Guillaume SarlatJe ne pense pas que les résultats de ces sondages reflètent l’appréciation rationnelle et objective des avantages et inconvénients, pour tel ou tel pays, d’appartenir à l’Europe et de sa capacité pratique à en sortir. Ce que ces sondages révèlent, c’est plutôt la situation politique propre à chacun de ces pays, et le degré d’instrumentalisation par les gouvernements et les partis politiques nationaux de la question européenne.

La situation politique en France et en Italie présente aujourd’hui des similitudes. Les deux pays sont gouvernés par une équipe qui se présente comme réformiste en matière économique. Mais la situation économique reste en pratique très dégradée, que ce soit en France ou en Italie, avec une croissance très faible et un chômage élevé. Ainsi, en Italie, la croissance est attendue à seulement 0,1% au premier trimestre 2016 et le chômage reste élevé, à 11,5% en moyenne et près de 40% pour les 19-24 ans. Par ailleurs, les deux pays sont confrontés sur leur sol à la crise des migrants.

Dans ce contexte, Valls et Renzi ont mis en scène ces derniers mois leurs agacements et leurs tensions avec l’Europe pour laisser entendre que celle-ci est responsable des difficultés économiques et de la crise migratoire que leurs pays traversent. Notamment, ils critiquent tous deux l’alignement de l’Europe sur les positions allemandes, que ce soit sur le plan économique ou de la politique migratoire.

Ce discours officiel critique à l’égard de l’Europe en France et en Italie influence sans aucun doute l’opinion des populations. D’autant que, dans ces deux pays, certains partis de premier plan vont plus loin que la simple critique pour proposer une sortie de leur pays de la zone euro et de l’espace Schengen. C’est le cas du Mouvement 5 étoiles et du Front national. Le FN réclame même un référendum sur la sortie de l’Union, comme au Royaume-Uni.

En revanche en Espagne aucun des principaux partis n’a fait de l’Europe un sujet  majeur de son programme et aucun ne réclame une sortie de l’Europe ou de l’euro, ni même seulement qu’un référendum soit organisé sur le sujet. Podemos notamment ne demande pas une sortie de l’euro mais seulement un aménagement de sa gouvernance.

Retrouvez ce sondage exclusif dans son intégralité sur notre site : Seuls 26% des Français estiment que l'appartenance de la France à l'UE a plus d'avantages que d'inconvénients "

Et pour une analyse approfondie des résultats de ce sondage, lisez notre Une du jour : Après le Brexit, la Frantie (ou la sortance…?) : le sondage qui révèle comment les Français sont devenus les champions d’Europe de l’euroscepticisme" 

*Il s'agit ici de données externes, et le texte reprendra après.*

(** The words of the checksum field complete the sum to all ones. *)
Lemma checksum_field_cancels (A B even : Z) :
  0 <= A -> 0 <= B -> oceq even 1 ->
  oc (A + even * ((65535 - oc (A + even * B)) + B)) = 65535.
Proof.
  intros HA HB He.
  assert (HE : forall Y, 0 <= Y -> even * Y ~ Y).
  { intros Y HY. rewrite <- (Z.mul_1_l Y) at 2. apply oceq_mul; [done|by apply oceq_refl]. }
  assert (E0 : oc (A + even * B) = oc (A + B)).
  { apply oc_proper, oceq_add; [by apply oceq_refl|by apply HE]. }
  rewrite E0. pose proof (oc_range (A + B)) as Hr.
  symmetry. apply oceq_oc; [|lia]. symmetry.
  transitivity (A + ((65535 - oc (A + B)) + B)).
  { apply oceq_add; [by apply oceq_refl|apply HE; lia]. }
  destruct (oc_oceq (A + B)) as (_ & _ & Hm & Hz); [lia|].
  split; [lia|]. split; [lia|]. split; [|lia].
  replace (A + (65535 - oc (A + B) + B)) with ((A + B) - oc (A + B) + 1 * 65535) by lia.
  rewrite Z.mod_add by lia. rewrite Zminus_mod, Hm, Z.sub_diag. done.
Qed.

Lemma le_val_two n : is_u16 n -> le_val (le_bytes 2 n) = n.
Proof. intros. apply le_val_bytes. unfold is_u16 in *. cbn. lia. Qed.

Lemma addr_words_weight ws Y :
  length ws = 4%nat -> 0 <= Y -> 256 ^ Z.of_nat (length (addr_words ws)) * Y ~ Y.
Proof.
  intros Hl HY. rewrite <- (Z.mul_1_l Y) at 2.
  apply oceq_mul; [|by apply oceq_refl]. rewrite wt_pow.
  destruct ws as [|? [|? [|? [|? [|]]]]]; try discriminate Hl. by apply oceq_refl.
Qed.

En quoi les pays du Sud de l'Europe, comme l'Espagne, l'Italie, la Grèce, ou le Portugal, auraient beaucoup plus à perdre d'une déconstruction européenne ?

On entend souvent ces derniers temps en France que la sortie du Royaume-Uni de l’Europe serait une bonne chose. Les Britanniques seraient en effet aujourd’hui l’une des principales causes du mauvais fonctionnement de l’Europe, car ils n’auraient pas la même " vision " de l’Europe que les Etats-membres du continent. Ce raisonnement ne tient absolument pas.

L’Europe aujourd’hui se résume avant tout au marché intérieur, c’est-à-dire à la libre circulation des biens, des services, des personnes et des capitaux, et à une monnaie unique pour les Etats-membres de la zone euro.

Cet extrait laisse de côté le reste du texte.